→ **Activity**
Copy each line below in which the word "IndexMap" occurs.
########
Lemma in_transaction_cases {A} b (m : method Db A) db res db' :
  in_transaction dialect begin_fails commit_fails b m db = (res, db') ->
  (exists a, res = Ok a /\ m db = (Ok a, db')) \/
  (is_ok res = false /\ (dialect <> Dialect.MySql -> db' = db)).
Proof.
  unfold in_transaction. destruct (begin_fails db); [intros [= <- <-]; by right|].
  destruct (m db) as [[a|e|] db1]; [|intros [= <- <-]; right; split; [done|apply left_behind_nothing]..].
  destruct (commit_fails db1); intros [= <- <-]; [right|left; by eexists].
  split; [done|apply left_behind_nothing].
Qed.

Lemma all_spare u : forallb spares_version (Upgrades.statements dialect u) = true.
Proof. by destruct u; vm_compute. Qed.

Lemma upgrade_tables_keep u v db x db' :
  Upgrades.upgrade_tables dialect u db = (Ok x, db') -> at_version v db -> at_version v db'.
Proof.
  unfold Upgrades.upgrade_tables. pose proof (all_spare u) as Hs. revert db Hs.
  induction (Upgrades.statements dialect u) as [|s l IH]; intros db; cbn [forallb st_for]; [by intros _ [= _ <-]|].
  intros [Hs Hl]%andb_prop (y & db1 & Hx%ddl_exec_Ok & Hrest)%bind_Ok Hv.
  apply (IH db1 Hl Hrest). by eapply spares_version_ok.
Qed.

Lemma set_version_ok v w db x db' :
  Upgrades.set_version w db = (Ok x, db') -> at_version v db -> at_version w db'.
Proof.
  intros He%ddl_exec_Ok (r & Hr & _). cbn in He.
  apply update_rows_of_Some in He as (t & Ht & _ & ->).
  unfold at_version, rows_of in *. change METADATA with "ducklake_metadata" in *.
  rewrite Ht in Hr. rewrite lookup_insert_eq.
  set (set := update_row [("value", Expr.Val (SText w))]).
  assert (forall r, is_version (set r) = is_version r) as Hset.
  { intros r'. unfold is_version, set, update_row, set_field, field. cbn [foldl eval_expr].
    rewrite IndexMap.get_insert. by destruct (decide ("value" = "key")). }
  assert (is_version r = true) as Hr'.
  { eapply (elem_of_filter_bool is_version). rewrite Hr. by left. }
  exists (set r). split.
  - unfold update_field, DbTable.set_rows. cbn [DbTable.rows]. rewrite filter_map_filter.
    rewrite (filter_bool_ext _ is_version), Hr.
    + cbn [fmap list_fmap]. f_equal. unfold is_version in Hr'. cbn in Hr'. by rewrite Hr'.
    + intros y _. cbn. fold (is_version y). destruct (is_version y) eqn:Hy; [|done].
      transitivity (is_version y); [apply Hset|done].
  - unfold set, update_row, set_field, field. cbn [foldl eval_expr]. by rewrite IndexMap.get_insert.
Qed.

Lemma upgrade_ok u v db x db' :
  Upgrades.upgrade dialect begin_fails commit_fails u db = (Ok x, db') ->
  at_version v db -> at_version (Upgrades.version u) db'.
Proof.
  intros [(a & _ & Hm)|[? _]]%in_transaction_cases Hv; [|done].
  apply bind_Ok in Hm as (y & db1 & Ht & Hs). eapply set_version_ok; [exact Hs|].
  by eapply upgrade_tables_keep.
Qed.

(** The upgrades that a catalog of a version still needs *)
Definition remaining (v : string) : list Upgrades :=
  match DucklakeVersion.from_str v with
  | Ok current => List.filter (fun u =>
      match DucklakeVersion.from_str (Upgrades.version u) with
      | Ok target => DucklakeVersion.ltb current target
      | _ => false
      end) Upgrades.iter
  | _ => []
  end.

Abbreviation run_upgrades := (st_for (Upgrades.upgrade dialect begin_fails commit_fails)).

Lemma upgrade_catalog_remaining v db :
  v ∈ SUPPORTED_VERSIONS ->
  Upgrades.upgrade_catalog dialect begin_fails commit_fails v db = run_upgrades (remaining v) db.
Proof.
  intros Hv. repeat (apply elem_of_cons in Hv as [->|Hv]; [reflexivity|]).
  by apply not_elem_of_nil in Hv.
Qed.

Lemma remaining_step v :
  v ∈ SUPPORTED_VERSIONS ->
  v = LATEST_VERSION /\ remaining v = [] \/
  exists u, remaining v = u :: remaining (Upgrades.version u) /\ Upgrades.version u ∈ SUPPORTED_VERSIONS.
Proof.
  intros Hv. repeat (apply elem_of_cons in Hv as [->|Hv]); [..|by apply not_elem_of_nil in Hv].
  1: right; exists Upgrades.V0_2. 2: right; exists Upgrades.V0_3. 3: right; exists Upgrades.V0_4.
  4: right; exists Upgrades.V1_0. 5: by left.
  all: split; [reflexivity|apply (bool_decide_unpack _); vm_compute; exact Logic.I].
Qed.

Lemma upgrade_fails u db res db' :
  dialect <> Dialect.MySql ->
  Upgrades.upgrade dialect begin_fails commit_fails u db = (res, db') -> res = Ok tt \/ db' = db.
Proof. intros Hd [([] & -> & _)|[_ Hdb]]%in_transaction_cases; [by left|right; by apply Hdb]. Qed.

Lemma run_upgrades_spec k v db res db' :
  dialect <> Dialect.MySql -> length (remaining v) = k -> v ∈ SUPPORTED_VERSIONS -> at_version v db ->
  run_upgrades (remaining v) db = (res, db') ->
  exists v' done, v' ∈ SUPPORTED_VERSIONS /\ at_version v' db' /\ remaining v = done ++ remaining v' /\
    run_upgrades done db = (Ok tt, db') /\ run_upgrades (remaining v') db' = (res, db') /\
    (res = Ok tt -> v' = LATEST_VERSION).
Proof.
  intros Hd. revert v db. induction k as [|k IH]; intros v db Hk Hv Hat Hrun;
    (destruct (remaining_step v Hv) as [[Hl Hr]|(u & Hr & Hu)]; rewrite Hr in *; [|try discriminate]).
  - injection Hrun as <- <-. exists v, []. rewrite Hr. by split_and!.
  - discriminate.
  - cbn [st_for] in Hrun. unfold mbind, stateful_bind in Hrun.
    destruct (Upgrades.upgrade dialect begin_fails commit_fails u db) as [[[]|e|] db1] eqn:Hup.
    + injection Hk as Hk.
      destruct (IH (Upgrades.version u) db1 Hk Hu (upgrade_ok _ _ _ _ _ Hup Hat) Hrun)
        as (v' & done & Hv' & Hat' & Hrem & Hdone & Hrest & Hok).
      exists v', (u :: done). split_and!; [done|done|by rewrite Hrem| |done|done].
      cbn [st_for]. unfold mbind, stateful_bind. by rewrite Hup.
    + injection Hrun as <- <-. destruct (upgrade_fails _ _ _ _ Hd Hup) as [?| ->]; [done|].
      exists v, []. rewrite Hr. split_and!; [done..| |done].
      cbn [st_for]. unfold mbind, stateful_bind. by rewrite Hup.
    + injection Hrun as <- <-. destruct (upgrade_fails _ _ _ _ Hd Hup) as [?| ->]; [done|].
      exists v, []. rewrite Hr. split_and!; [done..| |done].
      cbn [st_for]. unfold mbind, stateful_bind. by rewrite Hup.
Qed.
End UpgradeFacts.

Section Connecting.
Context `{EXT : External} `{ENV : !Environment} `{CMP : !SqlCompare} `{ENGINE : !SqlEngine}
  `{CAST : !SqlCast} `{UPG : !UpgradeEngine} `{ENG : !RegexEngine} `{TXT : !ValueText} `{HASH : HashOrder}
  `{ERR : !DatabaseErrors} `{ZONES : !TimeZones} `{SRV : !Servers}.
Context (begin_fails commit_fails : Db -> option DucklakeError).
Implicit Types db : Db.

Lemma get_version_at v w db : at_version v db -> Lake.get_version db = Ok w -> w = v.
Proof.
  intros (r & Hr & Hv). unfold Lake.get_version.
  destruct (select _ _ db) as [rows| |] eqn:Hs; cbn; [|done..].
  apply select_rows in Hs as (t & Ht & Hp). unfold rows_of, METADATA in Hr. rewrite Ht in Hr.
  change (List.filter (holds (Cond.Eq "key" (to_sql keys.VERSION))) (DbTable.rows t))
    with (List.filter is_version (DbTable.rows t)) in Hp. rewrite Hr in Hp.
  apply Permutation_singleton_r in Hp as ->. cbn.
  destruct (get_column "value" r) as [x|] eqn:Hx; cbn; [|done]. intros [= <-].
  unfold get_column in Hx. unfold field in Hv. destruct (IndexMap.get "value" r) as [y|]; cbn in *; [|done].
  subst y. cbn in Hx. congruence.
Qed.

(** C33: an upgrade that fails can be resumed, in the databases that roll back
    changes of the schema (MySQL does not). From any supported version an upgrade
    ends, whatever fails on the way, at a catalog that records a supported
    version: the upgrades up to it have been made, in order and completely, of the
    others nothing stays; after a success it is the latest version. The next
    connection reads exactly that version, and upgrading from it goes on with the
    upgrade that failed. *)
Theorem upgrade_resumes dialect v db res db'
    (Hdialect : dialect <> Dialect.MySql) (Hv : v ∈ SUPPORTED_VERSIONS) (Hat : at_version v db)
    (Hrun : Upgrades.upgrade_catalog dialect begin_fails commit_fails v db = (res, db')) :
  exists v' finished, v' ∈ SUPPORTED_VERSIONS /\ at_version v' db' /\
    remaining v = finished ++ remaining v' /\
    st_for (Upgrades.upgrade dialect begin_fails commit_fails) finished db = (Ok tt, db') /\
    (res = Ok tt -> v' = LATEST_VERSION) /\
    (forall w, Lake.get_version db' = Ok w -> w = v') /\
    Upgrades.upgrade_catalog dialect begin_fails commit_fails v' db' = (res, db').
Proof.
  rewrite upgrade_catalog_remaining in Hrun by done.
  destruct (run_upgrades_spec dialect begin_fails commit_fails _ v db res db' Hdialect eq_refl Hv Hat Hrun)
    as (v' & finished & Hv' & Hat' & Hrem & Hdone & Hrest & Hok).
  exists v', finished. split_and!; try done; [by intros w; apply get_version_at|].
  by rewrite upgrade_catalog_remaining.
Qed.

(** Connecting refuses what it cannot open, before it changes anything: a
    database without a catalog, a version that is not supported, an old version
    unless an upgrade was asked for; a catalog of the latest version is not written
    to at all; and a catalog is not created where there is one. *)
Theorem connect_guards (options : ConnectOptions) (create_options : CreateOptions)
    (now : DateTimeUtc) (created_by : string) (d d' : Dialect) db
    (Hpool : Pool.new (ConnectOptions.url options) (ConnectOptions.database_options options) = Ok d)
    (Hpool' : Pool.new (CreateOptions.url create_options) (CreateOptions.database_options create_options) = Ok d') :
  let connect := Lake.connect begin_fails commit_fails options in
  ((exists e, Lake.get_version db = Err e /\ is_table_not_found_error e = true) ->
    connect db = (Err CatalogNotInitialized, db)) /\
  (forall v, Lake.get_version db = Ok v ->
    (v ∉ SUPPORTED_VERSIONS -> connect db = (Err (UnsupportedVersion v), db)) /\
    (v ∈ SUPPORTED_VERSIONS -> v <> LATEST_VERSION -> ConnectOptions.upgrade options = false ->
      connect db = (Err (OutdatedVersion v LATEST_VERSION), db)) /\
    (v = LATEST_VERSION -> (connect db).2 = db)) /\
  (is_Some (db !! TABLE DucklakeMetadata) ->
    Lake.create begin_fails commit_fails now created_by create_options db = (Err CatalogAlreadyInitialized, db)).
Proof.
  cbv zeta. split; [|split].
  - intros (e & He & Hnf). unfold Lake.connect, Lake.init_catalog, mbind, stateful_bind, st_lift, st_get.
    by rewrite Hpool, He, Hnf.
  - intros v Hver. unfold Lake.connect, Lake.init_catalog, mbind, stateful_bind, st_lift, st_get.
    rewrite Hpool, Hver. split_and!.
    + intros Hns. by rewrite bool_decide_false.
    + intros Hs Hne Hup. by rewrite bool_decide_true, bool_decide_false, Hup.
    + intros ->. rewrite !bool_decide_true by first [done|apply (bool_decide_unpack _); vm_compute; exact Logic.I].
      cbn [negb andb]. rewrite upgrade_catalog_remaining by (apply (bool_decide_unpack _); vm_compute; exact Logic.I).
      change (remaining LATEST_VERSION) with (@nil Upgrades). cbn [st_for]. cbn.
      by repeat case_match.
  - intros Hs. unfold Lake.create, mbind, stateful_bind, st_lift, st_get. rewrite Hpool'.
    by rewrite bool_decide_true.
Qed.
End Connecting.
########
→ **Task solution**
    rewrite IndexMap.get_insert. by destruct (decide ("value" = "key")). }
  - unfold set, update_row, set_field, field. cbn [foldl eval_expr]. by rewrite IndexMap.get_insert.
  unfold get_column in Hx. unfold field in Hv. destruct (IndexMap.get "value" r) as [y|]; cbn in *; [|done].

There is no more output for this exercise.